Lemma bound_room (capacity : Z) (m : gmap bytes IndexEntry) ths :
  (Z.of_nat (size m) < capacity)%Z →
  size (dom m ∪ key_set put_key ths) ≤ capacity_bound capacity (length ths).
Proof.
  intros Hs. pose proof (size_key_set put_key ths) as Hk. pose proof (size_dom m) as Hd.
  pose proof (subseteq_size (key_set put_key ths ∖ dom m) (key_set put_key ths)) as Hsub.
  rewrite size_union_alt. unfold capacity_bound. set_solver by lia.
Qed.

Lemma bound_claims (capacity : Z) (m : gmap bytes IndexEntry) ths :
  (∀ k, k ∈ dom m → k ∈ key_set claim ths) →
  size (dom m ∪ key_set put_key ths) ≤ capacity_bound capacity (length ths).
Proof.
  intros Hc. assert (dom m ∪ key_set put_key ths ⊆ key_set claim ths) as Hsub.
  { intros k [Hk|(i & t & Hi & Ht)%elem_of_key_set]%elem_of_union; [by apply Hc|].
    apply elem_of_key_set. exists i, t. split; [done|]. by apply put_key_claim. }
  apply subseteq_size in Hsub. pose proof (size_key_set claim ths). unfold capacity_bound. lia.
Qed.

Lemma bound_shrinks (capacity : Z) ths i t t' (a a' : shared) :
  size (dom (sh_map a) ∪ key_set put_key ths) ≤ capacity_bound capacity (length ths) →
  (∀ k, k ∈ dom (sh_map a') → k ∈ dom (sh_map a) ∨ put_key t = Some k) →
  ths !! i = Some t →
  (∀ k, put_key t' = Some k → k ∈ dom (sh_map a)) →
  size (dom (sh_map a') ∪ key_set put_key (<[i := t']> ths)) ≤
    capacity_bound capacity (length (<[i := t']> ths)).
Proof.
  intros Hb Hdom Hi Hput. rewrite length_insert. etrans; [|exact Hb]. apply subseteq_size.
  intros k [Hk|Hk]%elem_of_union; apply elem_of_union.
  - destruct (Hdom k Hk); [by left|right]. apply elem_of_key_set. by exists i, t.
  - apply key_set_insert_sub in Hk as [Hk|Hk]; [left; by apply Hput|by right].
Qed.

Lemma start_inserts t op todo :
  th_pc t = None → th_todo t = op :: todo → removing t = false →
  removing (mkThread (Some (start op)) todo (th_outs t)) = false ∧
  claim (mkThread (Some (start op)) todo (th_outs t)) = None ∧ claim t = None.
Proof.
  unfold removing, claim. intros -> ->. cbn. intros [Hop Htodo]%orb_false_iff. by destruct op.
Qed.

* * *

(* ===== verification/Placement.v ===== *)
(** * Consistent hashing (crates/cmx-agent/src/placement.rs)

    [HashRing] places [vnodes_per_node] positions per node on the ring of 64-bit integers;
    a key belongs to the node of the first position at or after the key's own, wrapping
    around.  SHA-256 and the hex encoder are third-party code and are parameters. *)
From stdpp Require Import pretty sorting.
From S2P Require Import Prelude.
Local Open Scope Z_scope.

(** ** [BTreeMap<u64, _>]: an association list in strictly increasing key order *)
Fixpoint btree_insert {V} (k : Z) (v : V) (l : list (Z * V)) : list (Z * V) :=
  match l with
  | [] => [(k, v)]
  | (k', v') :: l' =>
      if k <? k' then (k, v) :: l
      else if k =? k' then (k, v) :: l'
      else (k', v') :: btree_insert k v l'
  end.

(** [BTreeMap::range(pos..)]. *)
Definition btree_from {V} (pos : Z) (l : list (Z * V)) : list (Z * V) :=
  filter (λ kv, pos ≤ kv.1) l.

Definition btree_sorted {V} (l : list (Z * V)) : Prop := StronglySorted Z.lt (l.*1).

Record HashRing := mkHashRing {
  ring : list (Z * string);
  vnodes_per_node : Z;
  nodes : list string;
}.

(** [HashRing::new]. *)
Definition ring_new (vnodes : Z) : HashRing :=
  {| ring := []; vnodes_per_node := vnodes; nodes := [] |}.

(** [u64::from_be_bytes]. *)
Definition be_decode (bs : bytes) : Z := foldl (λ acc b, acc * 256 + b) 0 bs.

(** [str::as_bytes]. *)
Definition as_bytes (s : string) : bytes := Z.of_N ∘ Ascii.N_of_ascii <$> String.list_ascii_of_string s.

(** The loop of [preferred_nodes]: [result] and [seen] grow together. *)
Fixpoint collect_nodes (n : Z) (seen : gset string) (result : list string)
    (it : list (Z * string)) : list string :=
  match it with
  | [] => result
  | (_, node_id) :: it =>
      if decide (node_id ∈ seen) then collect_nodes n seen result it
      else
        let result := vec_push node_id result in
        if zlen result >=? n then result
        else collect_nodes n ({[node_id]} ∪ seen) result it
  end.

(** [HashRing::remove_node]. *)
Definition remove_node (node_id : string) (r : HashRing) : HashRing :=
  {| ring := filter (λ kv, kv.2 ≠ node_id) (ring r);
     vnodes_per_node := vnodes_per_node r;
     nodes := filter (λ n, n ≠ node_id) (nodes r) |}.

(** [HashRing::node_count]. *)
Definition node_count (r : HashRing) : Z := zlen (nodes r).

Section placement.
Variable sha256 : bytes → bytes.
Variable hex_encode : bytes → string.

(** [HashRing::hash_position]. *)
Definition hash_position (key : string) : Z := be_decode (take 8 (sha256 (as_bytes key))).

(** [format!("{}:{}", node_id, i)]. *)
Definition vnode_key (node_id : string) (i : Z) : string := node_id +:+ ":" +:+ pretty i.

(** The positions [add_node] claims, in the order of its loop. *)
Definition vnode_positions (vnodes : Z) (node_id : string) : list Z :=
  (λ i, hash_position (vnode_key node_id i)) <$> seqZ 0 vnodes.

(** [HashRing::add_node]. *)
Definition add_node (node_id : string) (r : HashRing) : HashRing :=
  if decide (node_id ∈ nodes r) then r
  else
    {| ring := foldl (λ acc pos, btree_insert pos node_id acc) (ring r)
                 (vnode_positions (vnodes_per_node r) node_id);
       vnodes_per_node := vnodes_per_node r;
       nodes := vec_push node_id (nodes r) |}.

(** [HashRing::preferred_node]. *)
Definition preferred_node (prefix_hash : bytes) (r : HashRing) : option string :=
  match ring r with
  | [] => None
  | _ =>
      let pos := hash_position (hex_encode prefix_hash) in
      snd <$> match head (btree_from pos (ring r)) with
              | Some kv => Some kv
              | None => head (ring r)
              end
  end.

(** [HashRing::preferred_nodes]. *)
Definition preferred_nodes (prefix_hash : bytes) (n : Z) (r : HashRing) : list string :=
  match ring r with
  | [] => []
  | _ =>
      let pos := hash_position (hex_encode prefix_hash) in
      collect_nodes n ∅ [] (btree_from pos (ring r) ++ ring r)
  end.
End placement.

--

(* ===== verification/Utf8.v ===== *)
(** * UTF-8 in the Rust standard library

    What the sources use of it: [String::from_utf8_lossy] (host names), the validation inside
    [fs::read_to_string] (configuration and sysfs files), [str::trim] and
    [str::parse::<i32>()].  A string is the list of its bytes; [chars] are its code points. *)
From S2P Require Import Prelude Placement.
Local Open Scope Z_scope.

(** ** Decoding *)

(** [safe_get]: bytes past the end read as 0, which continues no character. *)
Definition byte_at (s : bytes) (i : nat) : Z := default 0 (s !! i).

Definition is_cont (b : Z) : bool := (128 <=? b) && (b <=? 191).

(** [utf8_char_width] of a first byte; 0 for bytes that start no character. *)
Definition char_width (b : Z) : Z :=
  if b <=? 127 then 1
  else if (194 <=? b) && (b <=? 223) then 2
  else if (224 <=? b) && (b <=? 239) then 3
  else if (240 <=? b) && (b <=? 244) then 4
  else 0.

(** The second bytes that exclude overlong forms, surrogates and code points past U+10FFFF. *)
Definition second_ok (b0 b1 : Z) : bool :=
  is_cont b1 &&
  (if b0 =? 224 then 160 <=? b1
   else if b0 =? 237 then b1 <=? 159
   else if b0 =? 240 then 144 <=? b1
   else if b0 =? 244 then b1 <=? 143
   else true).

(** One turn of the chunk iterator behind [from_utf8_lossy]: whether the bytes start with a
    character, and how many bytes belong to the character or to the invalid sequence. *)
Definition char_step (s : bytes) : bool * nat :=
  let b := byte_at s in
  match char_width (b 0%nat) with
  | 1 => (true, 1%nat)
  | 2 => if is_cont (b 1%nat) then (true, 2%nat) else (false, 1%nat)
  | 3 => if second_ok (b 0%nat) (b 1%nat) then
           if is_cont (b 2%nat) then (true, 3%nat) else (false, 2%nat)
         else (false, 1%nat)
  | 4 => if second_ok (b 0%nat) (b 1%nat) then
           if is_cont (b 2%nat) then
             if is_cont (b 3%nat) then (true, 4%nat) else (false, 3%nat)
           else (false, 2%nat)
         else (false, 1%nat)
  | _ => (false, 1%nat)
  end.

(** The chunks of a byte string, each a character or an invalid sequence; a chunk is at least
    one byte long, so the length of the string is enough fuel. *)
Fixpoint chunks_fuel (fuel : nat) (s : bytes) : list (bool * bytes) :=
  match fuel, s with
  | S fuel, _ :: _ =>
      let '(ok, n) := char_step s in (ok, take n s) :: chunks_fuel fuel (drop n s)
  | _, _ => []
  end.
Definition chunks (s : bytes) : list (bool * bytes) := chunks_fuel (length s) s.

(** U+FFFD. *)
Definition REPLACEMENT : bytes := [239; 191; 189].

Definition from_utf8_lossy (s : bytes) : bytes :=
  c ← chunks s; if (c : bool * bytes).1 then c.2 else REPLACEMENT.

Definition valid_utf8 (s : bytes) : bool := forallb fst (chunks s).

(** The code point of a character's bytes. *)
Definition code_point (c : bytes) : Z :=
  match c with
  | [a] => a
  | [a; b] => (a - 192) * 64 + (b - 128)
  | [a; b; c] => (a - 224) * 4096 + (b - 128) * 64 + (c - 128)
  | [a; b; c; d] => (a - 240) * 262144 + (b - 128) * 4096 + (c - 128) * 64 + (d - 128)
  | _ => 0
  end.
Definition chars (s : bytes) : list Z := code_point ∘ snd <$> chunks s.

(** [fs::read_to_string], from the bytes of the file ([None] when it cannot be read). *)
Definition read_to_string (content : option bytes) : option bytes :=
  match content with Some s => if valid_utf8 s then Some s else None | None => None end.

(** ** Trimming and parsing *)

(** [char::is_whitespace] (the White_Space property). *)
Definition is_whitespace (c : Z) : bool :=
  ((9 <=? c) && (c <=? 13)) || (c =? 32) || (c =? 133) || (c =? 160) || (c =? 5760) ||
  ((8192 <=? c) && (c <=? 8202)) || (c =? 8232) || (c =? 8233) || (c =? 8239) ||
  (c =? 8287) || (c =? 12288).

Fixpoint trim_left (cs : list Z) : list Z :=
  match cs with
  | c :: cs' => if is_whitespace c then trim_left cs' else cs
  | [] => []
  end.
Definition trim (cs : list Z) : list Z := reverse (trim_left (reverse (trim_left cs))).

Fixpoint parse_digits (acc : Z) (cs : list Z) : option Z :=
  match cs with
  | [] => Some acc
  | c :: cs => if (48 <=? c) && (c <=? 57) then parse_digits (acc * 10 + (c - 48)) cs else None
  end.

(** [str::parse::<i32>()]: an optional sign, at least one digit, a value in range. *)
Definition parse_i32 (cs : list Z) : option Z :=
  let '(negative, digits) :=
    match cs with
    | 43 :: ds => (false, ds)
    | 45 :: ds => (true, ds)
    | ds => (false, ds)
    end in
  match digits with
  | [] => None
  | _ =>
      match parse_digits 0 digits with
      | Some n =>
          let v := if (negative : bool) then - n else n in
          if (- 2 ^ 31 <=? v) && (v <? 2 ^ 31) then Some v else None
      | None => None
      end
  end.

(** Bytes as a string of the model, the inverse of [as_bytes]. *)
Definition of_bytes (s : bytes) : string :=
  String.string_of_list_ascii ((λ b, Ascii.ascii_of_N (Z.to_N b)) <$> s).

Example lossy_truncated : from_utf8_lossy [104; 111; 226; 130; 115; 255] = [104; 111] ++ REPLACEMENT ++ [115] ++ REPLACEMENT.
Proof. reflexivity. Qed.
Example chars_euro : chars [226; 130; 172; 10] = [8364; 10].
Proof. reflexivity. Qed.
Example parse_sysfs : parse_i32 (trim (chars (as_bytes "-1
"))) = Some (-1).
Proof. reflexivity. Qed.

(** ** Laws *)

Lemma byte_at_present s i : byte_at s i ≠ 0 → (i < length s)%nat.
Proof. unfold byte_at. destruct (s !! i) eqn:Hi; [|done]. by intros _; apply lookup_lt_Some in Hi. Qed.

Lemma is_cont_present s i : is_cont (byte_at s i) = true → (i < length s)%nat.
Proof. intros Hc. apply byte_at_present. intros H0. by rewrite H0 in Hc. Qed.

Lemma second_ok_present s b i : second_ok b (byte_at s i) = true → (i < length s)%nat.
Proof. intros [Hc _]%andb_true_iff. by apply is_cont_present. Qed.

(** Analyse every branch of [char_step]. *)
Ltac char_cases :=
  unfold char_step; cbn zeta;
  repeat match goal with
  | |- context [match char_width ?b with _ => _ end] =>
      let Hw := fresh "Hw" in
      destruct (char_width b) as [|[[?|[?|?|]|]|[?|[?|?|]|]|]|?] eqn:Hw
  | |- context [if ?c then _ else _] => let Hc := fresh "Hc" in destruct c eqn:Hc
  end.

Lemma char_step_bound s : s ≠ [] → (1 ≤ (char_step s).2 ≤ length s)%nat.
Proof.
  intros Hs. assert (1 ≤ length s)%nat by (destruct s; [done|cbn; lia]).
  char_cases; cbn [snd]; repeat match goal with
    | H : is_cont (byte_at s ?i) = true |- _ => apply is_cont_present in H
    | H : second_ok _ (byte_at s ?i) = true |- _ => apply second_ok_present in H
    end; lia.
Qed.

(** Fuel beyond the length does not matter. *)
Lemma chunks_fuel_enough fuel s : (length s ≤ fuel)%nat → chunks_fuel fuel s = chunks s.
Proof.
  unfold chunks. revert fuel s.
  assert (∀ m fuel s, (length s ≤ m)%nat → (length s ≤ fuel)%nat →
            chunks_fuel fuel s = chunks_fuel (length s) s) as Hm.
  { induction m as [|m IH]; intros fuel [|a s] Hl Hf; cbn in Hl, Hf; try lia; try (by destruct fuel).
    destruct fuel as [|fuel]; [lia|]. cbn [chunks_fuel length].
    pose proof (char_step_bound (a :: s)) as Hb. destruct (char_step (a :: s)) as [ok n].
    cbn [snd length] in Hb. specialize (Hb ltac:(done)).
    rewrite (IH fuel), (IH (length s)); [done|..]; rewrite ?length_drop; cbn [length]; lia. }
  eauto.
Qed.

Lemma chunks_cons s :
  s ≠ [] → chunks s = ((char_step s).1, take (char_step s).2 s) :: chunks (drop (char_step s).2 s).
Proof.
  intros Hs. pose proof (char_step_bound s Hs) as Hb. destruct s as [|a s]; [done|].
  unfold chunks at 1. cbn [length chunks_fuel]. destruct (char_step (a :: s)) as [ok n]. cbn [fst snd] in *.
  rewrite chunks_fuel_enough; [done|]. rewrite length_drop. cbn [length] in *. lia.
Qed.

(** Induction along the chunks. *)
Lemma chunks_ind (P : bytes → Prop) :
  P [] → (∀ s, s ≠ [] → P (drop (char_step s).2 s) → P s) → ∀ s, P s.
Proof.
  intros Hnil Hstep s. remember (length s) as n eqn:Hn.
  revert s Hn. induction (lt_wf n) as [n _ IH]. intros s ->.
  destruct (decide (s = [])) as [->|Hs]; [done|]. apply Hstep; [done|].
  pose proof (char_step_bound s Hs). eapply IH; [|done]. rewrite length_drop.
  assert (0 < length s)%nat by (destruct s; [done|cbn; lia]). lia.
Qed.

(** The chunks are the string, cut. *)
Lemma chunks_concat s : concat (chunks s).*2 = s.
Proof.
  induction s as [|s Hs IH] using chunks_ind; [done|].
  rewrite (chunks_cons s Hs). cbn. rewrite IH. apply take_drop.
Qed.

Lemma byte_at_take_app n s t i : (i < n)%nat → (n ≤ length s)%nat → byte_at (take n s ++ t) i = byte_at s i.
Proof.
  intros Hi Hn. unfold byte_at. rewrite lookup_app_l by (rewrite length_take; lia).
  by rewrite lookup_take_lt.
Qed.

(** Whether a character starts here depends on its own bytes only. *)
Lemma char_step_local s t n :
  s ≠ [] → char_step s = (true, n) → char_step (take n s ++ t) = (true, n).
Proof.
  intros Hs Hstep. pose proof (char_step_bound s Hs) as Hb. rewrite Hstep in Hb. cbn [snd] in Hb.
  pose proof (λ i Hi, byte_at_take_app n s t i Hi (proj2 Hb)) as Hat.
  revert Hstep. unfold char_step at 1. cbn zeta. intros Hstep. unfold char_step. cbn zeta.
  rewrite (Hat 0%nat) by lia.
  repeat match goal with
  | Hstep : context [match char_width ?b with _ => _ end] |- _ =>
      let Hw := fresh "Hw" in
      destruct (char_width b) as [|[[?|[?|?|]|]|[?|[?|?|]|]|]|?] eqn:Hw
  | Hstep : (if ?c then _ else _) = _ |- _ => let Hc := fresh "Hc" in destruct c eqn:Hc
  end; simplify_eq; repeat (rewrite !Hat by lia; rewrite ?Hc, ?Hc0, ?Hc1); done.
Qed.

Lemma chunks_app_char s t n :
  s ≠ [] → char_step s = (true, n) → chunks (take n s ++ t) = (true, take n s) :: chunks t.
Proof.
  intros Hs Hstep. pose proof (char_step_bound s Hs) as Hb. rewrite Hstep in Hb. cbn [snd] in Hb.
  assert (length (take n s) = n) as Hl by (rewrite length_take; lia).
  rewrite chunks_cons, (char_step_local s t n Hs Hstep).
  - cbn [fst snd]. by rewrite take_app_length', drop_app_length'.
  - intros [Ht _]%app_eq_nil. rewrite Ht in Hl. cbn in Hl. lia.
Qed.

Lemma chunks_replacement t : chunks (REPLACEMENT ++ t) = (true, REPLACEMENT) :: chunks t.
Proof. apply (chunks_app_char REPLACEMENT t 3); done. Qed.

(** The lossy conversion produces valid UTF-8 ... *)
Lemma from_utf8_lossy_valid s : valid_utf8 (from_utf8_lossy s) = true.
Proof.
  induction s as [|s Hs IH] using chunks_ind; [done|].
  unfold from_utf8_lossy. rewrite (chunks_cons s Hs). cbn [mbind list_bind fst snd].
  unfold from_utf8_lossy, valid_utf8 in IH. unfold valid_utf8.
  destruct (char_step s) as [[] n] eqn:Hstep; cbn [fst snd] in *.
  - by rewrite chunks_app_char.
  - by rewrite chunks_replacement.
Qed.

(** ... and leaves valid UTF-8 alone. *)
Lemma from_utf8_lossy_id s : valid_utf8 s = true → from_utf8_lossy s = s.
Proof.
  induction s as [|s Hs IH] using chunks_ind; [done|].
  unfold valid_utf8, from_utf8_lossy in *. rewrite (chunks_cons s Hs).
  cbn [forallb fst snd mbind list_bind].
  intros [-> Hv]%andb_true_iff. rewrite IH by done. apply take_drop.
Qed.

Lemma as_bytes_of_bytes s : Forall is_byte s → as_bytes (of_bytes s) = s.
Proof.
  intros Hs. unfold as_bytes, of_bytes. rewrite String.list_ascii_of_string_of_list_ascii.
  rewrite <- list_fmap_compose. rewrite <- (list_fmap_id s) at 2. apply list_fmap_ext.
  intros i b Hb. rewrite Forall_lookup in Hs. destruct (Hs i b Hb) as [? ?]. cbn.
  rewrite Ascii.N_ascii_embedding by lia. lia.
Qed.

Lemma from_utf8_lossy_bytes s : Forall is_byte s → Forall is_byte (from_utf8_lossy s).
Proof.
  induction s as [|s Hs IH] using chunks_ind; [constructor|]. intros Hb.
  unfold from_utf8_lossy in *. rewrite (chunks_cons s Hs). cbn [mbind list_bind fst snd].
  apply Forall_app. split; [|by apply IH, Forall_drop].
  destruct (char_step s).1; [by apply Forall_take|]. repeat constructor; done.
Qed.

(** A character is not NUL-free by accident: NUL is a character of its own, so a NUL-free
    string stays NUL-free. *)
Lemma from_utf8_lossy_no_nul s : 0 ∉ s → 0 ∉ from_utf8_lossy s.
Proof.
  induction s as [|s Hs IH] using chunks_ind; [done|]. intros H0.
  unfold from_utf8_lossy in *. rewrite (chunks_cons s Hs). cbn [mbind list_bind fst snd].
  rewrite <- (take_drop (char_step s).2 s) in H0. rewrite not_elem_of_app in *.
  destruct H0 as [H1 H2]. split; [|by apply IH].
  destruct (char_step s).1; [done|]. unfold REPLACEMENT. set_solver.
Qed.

◆ **Your instructions**: Reprint exactly the lines above that start at the one with "Lemma bound_room (capacity" and end at the one with "pose proof (subseteq_size", keeping both and adding none.

◆ **Response to this exercise**:
Lemma bound_room (capacity : Z) (m : gmap bytes IndexEntry) ths :
  (Z.of_nat (size m) < capacity)%Z →
  size (dom m ∪ key_set put_key ths) ≤ capacity_bound capacity (length ths).
Proof.
  intros Hs. pose proof (size_key_set put_key ths) as Hk. pose proof (size_dom m) as Hd.
  pose proof (subseteq_size (key_set put_key ths ∖ dom m) (key_set put_key ths)) as Hsub.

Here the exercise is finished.